Lemma ends_ret {A} (a : A) : ends (mret a).
Proof. done. Qed.
Lemma ends_ok_or {A} (o : option A) msg : ends (lift (ok_or o msg)).
Proof. intros s. by destruct o. Qed.
Lemma ends_failed {A} msg : ends (throw (A := A) (Failed msg)).
Proof. done. Qed.
Lemma ends_ask {A} (f : E -> (string + A) * E) : ends (ask f).
Proof. intros s. unfold ask. by destruct (f (pl_env s)) as [[] ?]. Qed.
Lemma ends_logged {A} (f : E -> (string + A) * E) ev : ends (logged f ev).
Proof. intros s. unfold logged. by destruct (f (pl_env s)). Qed.
Lemma ends_modify f : ends (modify f).
Proof. done. Qed.
Lemma ends_bind {A B} (m : M W A) (f : A -> M W B) : ends m -> (forall a, ends (f a)) -> ends (m ≫= f).
Proof.
  intros Hm Hf s. specialize (Hm s). unfold mbind, M_bind.
  destruct (m s) as [[a|e] s']; simpl in *; [apply Hf|congruence].
Qed.
Lemma ends_recovering {A} (m : M W A) h : ends m -> (forall e, e <> OutOfFuel -> ends (h e)) -> ends (recovering m h).
Proof.
  intros Hm Hh s. specialize (Hm s). unfold recovering.
  destruct (m s) as [[a|e] s']; simpl in *; [done|]. apply Hh. congruence.
Qed.
Lemma ends_falling_back {A} p pool (m : string -> M W A) :
  (forall url, ends (m url)) -> ends (falling_back jittered p pool m).
Proof.
  intros Hm s. apply (falling_back_post jittered (fun _ => True) (fun r _ => r <> Err OutOfFuel)); try done.
  intros url s' _. split; [apply Hm|done].
Qed.
Lemma ends_retrying {A} p n (m : M W A) : ends m -> ends (retrying jittered p n m).
Proof.
  intros Hm s. apply (retrying_post jittered (fun _ => True) (fun r _ => r <> Err OutOfFuel)); try done.
Qed.
Lemma ends_refusal {A B} (m : M W A) (f : option error -> M W B) :
  ends m -> ends (f None) -> (forall e, e <> OutOfFuel -> ends (f (Some e))) -> ends (refusal m ≫= f).
Proof.
  intros Hm Hn He s. specialize (Hm s). unfold refusal, mbind, M_bind.
  destruct (m s) as [[a|e] s']; simpl in *; [apply Hn|]. apply He. congruence.
Qed.
Create HintDb ends.
Hint Resolve ends_ret ends_ok_or ends_failed ends_ask ends_logged ends_modify : ends.
Ltac send :=
  repeat first
    [ solve [auto with ends]
    | apply ends_bind; [|intros ?] | apply ends_falling_back; intros ? | apply ends_retrying
    | apply ends_recovering; [|intros ? ?]
    | case_decide
    | match goal with
      | |- ends (match ?x with _ => _ end) => destruct x
      end ].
________________________
_ASSIGNMENT_: Return only the stretch of the material above from the line holding "destruct (m s) as [[a|e] s']; simpl in *; [apply Hn|]." through the line holding "match goal with", copied exactly.

_RESULT BELOW_:
  destruct (m s) as [[a|e] s']; simpl in *; [apply Hn|]. apply He. congruence.
Qed.
Create HintDb ends.
Hint Resolve ends_ret ends_ok_or ends_failed ends_ask ends_logged ends_modify : ends.
Ltac send :=
  repeat first
    [ solve [auto with ends]
    | apply ends_bind; [|intros ?] | apply ends_falling_back; intros ? | apply ends_retrying
    | apply ends_recovering; [|intros ? ?]
    | case_decide
    | match goal with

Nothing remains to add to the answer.